Why PCs use a binary system
When we were children, we were taught to count our fingers: ten fingers, ten numbers. To count more than ten, keep your finger closed while counting others, and this is the base 10 or decimal system, the system we use every day for almost everything.
However, PCs cannot use base 10 as they do The hardware we will need for this will be very complex
In other words, PCs can't count in decimal or hexadecimal, since their circles can represent only two provinces: front and outside, ON and OFF, one and zeros. So, the most natural thing is that its "language" is binary, it is composed of them and zeros, and practically all of the data that is controlled by the PC is nothing but their series and zeros.
Many will say that PCs also manage information in the system hexadecimal, and it's actually a small edge case.
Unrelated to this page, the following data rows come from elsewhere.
(* ===== verification/RegistryDelete.v ===== *)
(** * Deleting registry keys

    Deleting a key with everything below it always comes to an end: it takes
    exactly that part out of the tree, or stops at a predefined key, and the tree
    stays well formed either way. *)

From Stdlib Require Import ZArith Lia Sorted.
From stdpp Require Import base list numbers option gmap fin_sets.
From S2P Require Import Prelude Unicode UnicodeTheorems Registry RegistryTree RegistrySearch RegistryValues RegistryOrder RegistryForest RegistryCreate.

#[local] Open Scope Z_scope.
#[local] Open Scope server_scope.

(** ** What is below a key *)

(** [b] is [a] or below it. *)
Definition below (r : registry) (a b : Z) : Prop := exists l, chain r (Some b) l /\ a ∈ l.

Lemma below_self r a k l : keys r !! a = Some k -> chain r (k_parent k) l -> below r a a.
Proof. intros Hk Hl. exists (a :: l). split; [by econstructor|by left]. Qed.

Lemma below_dec r a b : chains_ok r -> below r a b \/ ~ below r a b.
Proof.
  intros C. destruct (keys r !! b) as [kb|] eqn:Hb.
  - destruct (C b ltac:(by eexists)) as [l Hl]. destruct (decide (a ∈ l)) as [Ha|Ha]; [left; by exists l|]. right. intros (l' & Hl' & Ha').
    by rewrite (chain_det _ _ _ _ Hl Hl') in Ha.
  - right. intros (l & Hl & _). inversion Hl. congruence.
Qed.

Lemma below_trans r a b c : below r a b -> below r b c -> below r a c.
Proof.
  intros (l & Hl & Ha) (l' & Hl' & Hb). exists l'. split; [done|]. destruct (chain_suffix _ _ _ _ Hl' Hb) as (l2 & H2 & Hs).
  rewrite (chain_det _ _ _ _ Hl H2) in Ha. destruct Hs as [m ->]. apply elem_of_app. by right.
Qed.

(** A key is below its parent, and not the other way around. *)
Lemma below_parent r a k p : chains_ok r -> keys r !! a = Some k -> k_parent k = Some p -> below r p a.
Proof.
  intros C Hk Hp. destruct (C a ltac:(by eexists)) as [l Hl]. exists l. split; [done|]. inversion Hl as [|? k' l' Hk' Hl']; subst.
  rewrite Hk in Hk'. injection Hk' as <-. rewrite Hp in Hl'. inversion Hl'; subst. right. by left.
Qed.

Lemma below_antisym r a b : below r a b -> below r b a -> a = b.
Proof.
  intros (l & Hl & Ha) (l' & Hl' & Hb). destruct (chain_suffix _ _ _ _ Hl Ha) as (l2 & H2 & S2), (chain_suffix _ _ _ _ Hl' Hb) as (l3 & H3 & S3).
  rewrite (chain_det _ _ _ _ H2 Hl') in S2. rewrite (chain_det _ _ _ _ H3 Hl) in S3.
  assert (l = l') as <-. { destruct S2 as [m E]. apply suffix_length in S3. rewrite E in S3. rewrite length_app in S3. destruct m; [done|cbn in S3; lia]. }
  inversion Hl; inversion Hl'; congruence.
Qed.

(** ** Pruned registries *)

(** The keys of [D] are no longer in the tree, and nothing else has changed. *)
Record pruned (r r' : registry) (D : Z -> Prop) : Prop := {
  pr_gone : forall b, D b -> exists kb, keys r' !! b = Some kb /\ deleted kb = true /\ k_parent kb = None /\ subkeys kb = [];
  pr_rest : forall b kb, ~ D b -> keys r !! b = Some kb -> exists kb', keys r' !! b = Some kb' /\
    contents kb' = contents (set_wow6432node (set_subkeys kb (subkeys kb') (nb_subkeys kb')) (wow6432node kb')) /\
    forall s, s ∈ subkeys kb' <-> s ∈ subkeys kb /\ ~ D s;
  pr_none : forall b, ~ D b -> keys r !! b = None -> keys r' !! b = None
}.

Lemma pruned_refl r (D : Z -> Prop) : (forall b, ~ D b) -> pruned r r D.
Proof.
  intros H. split; [intros b Hb; by destruct (H b)| |done]. intros b kb _ Hb. exists kb. split; [done|]. split; [by destruct kb|].
  intros s. split; [intros Hs; by split|by intros []].
Qed.

Lemma pruned_trans r r1 r2 (D1 D2 : Z -> Prop) : (forall b, D2 b \/ ~ D2 b) -> pruned r r1 D1 -> pruned r1 r2 D2 -> pruned r r2 (fun b => D1 b \/ D2 b).
Proof.
  intros Dec P1 P2. split.
  - intros b Hb. destruct (Dec b) as [H2|H2]; [by apply P2|]. destruct Hb as [H1|]; [|done]. destruct (pr_gone _ _ _ P1 b H1) as (k1 & Hk1 & Hd & Hp & Hs).
    destruct (pr_rest _ _ _ P2 b k1 H2 Hk1) as (k2 & Hk2 & E & Hs2). exists k2. split; [done|]. split; [rewrite <-Hd; exact (contents_flags _ _ KEY_DELETED E eq_refl)|].
    split; [rewrite <-Hp; exact (f_equal k_parent E)|]. destruct (subkeys k2) as [|s l]; [done|]. destruct (proj1 (Hs2 s) ltac:(by left)) as [Hin _].
    rewrite Hs in Hin. by apply not_elem_of_nil in Hin.
  - intros b kb Hn Hb. destruct (pr_rest _ _ _ P1 b kb ltac:(tauto) Hb) as (k1 & Hk1 & E1 & Hs1).
    destruct (pr_rest _ _ _ P2 b k1 ltac:(tauto) Hk1) as (k2 & Hk2 & E2 & Hs2). exists k2. split; [done|]. split.
    + rewrite E2. unfold contents in *. cbn in *. injection E1 as -> -> -> -> -> ->. done.
    + intros s. rewrite Hs2, Hs1. tauto.
  - intros b Hn Hb. apply P2; [tauto|]. apply P1; [tauto|done].
Qed.

Lemma pruned_ext r r' (D D' : Z -> Prop) : (forall b, D b <-> D' b) -> pruned r r' D -> pruned r r' D'.
Proof.
  intros H P. split.
  - intros b Hb. by apply P, H.
  - intros b kb Hb Hk. destruct (pr_rest _ _ _ P b kb) as (kb' & H1 & H2 & H3); [by rewrite H|done|]. exists kb'. split; [done|]. split; [done|].
    intros s. by rewrite H3, H.
  - intros b Hb. apply P. by rewrite H.
Qed.

(** Touching afterwards changes nothing of this. *)
Lemma pruned_touched r r1 r2 D : pruned r r1 D -> touched r1 r2 -> pruned r r2 D.
Proof.
  intros P T. split.
  - intros b Hb. destruct (pr_gone _ _ _ P b Hb) as (kb & Hk & Hd & Hp & Hs). destruct (touched_lookup _ _ _ _ T Hk) as (k2 & Hk2 & E). exists k2.
    split; [done|]. split; [rewrite <-Hd; by apply contents_flags|]. split; [rewrite <-Hp; exact (f_equal k_parent E)|rewrite <-Hs; exact (f_equal subkeys E)].
  - intros b kb Hn Hb. destruct (pr_rest _ _ _ P b kb Hn Hb) as (k1 & Hk1 & E1 & Hs1). destruct (touched_lookup _ _ _ _ T Hk1) as (k2 & Hk2 & E).
    assert (E2 : subkeys k2 = subkeys k1) by exact (f_equal subkeys E). assert (E3 : nb_subkeys k2 = nb_subkeys k1) by exact (f_equal nb_subkeys E).
    assert (E4 : wow6432node k2 = wow6432node k1) by exact (f_equal wow6432node E). exists k2. rewrite E2, E3, E4. split; [done|]. by rewrite E.
  - intros b Hn Hb. pose proof (to_contents _ _ T b) as E. rewrite (pr_none _ _ _ P b Hn Hb) in E. by destruct (keys r2 !! b).
Qed.

Lemma pruned_chain r r' D x l : pruned r r' D -> chain r x l -> (forall c, c ∈ l -> ~ D c) -> chain r' x l.
Proof.
  intros P. induction 1 as [|b kb l Hb _ IH]; intros Hn; [constructor|]. destruct (pr_rest _ _ _ P b kb) as (kb' & Hb' & E & _); [apply Hn; by left|done|].
  econstructor; [done|]. assert (k_parent kb' = k_parent kb) as -> by exact (f_equal k_parent E). apply IH. intros c Hc. apply Hn. by right.
Qed.

(** ** Keys in the tree *)

Definition linked_keys (r : registry) : gset Z := dom (filter (fun p : Z * key => k_parent p.2 <> None) (keys r)).

Lemma elem_linked r b : b ∈ linked_keys r <-> exists kb p, keys r !! b = Some kb /\ k_parent kb = Some p.
Proof.
  unfold linked_keys. rewrite elem_of_dom. split.
  - intros [kb [Hb Hp]%map_lookup_filter_Some]. cbn in Hp. destruct (k_parent kb) as [p|] eqn:E; [|done]. by exists kb, p.
  - intros (kb & p & Hb & Hp). exists kb. apply map_lookup_filter_Some. split; [done|]. cbn. by rewrite Hp.
Qed.

(** The keys left to delete below [a], whose parents are [l]. *)
Definition rest_keys (r : registry) (l : list Z) : nat := size (linked_keys r ∖ list_to_set l).

Lemma pruned_linked r r' D b : pruned r r' D -> b ∈ linked_keys r' -> (D b \/ ~ D b) -> b ∈ linked_keys r /\ ~ D b.
Proof.
  intros P (kb' & p & Hb' & Hp)%elem_linked [Hd|Hd].
  - destruct (pr_gone _ _ _ P b Hd) as (kb & Hb & _ & Hn & _). congruence.
  - split; [|done]. destruct (keys r !! b) as [kb|] eqn:Hb; [|by rewrite (pr_none _ _ _ P b Hd Hb) in Hb'].
    destruct (pr_rest _ _ _ P b kb Hd Hb) as (kb2 & Hb2 & E & _). apply elem_linked. exists kb, p. split; [done|]. rewrite <-Hp.
    assert (kb2 = kb') as -> by congruence. symmetry. exact (f_equal k_parent E).
Qed.

Lemma rest_keys_below r a k l : keys r !! a = Some k -> k_parent k <> None -> a ∉ l -> rest_keys r l = S (rest_keys r (a :: l)).
Proof.
  intros Hk Hp Ha. unfold rest_keys. cbn [list_to_set].
  assert (H : linked_keys r ∖ list_to_set l = {[a]} ∪ (linked_keys r ∖ ({[a]} ∪ list_to_set l))).
  { apply leibniz_equiv. intros b. rewrite elem_of_union, !elem_of_difference, elem_of_union, elem_of_singleton, elem_of_list_to_set.
    destruct (decide (b = a)) as [->|]; [|tauto]. split; [by left|]. intros _. split; [|done]. apply elem_linked. destruct (k_parent k) as [p|] eqn:E; [|done].
    by exists k, p. }
  rewrite H, size_union, size_singleton; [done|]. intros b ->%elem_of_singleton [_ Hb]%elem_of_difference. apply Hb, elem_of_union. left. by apply elem_of_singleton.
Qed.

Lemma rest_keys_pruned r r' (D : Z -> Prop) s l : (forall b, D b \/ ~ D b) -> pruned r r' D -> D s -> s ∈ linked_keys r -> s ∉ l -> (rest_keys r' l < rest_keys r l)%nat.
Proof.
  intros Dec P Hs Hl Hn. unfold rest_keys. apply subset_size. split.
  - intros b. rewrite !elem_of_difference. intros [H1 H2]. split; [|done]. by apply (pruned_linked r r' D b P H1 (Dec b)).
  - intros Hsub. assert (s ∈ linked_keys r' ∖ list_to_set l) as [H _]%elem_of_difference.
    { apply Hsub. apply elem_of_difference. split; [done|]. by rewrite elem_of_list_to_set. }
    by destruct (pruned_linked r r' D s P H (Dec s)).
Qed.

(** ** Deleting *)

Lemma deleted_flag f : has_bits (Z.lor f KEY_DELETED) KEY_DELETED = true.
Proof.
  unfold has_bits. assert (E : Z.land (Z.lor f KEY_DELETED) KEY_DELETED = KEY_DELETED); [|by rewrite E].
  apply Z.bits_inj'. intros n Hn. rewrite Z.land_spec, Z.lor_spec. by destruct (Z.testbit f n), (Z.testbit KEY_DELETED n).
Qed.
It is used as a way to represent binary values for people to understand: the value of one place in hexadecimal represents four bits of memory, two places is eight bits, or one byte.
That's why you'll see that Hexadecimal is used to represent the number of memory registers, because they are easier to read than their big strings and zeros, but the bottom ones are still binary data.
Of course, it would be a lot easier if we could use a unified system of numbers for everything, but unfortunately each numbering system has its purpose, so we were avoided using more than one and in the case of computers, this is the binary.